▸ RECORDS PROVIDED
┄┄┄┄┄┄
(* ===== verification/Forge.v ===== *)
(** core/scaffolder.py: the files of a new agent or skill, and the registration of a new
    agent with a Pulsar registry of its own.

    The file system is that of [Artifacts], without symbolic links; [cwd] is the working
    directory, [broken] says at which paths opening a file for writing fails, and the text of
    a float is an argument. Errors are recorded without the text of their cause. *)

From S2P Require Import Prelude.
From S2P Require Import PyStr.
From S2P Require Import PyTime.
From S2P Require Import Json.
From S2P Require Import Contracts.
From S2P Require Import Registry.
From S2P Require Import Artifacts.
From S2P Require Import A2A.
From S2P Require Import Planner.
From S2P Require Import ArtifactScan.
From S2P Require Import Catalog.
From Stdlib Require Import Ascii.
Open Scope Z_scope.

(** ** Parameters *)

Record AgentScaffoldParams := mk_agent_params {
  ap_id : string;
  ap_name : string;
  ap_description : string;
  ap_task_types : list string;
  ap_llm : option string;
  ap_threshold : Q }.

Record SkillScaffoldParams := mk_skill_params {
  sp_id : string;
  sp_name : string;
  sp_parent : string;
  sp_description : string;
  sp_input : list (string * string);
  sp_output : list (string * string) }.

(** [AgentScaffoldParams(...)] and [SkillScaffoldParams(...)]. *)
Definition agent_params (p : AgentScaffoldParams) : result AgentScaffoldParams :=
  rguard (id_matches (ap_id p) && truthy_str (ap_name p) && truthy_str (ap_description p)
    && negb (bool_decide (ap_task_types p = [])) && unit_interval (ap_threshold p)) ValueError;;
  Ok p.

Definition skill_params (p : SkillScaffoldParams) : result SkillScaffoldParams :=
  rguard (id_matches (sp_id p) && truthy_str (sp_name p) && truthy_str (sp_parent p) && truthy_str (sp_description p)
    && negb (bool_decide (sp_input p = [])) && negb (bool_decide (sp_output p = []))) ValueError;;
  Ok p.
┄┄┄┄┄┄
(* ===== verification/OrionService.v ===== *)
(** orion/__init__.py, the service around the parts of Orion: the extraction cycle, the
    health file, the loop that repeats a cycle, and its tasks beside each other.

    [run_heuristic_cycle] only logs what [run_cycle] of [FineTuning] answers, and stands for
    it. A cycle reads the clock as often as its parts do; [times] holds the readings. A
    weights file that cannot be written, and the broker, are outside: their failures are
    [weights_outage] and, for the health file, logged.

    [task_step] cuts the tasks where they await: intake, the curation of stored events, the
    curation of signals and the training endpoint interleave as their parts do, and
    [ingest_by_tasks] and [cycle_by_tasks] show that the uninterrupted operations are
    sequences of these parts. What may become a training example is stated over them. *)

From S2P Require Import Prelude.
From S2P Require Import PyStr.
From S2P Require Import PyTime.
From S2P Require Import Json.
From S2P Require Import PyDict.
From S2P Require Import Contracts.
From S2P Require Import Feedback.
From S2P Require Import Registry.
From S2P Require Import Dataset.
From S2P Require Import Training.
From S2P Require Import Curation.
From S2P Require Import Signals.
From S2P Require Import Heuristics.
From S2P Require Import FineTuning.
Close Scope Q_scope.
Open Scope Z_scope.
┄┄┄┄┄┄
▸ ASSIGNMENT
Restate word for word the lines in the material above from the one with "it. A cycle" to the one with "From S2P Require Import PyDict."; both of those lines count, and nothing else does.

▸ WRITTEN SOLUTION
    it. A cycle reads the clock as often as its parts do; [times] holds the readings. A
    weights file that cannot be written, and the broker, are outside: their failures are
    [weights_outage] and, for the health file, logged.

    [task_step] cuts the tasks where they await: intake, the curation of stored events, the
    curation of signals and the training endpoint interleave as their parts do, and
    [ingest_by_tasks] and [cycle_by_tasks] show that the uninterrupted operations are
    sequences of these parts. What may become a training example is stated over them. *)

From S2P Require Import Prelude.
From S2P Require Import PyStr.
From S2P Require Import PyTime.
From S2P Require Import Json.
From S2P Require Import PyDict.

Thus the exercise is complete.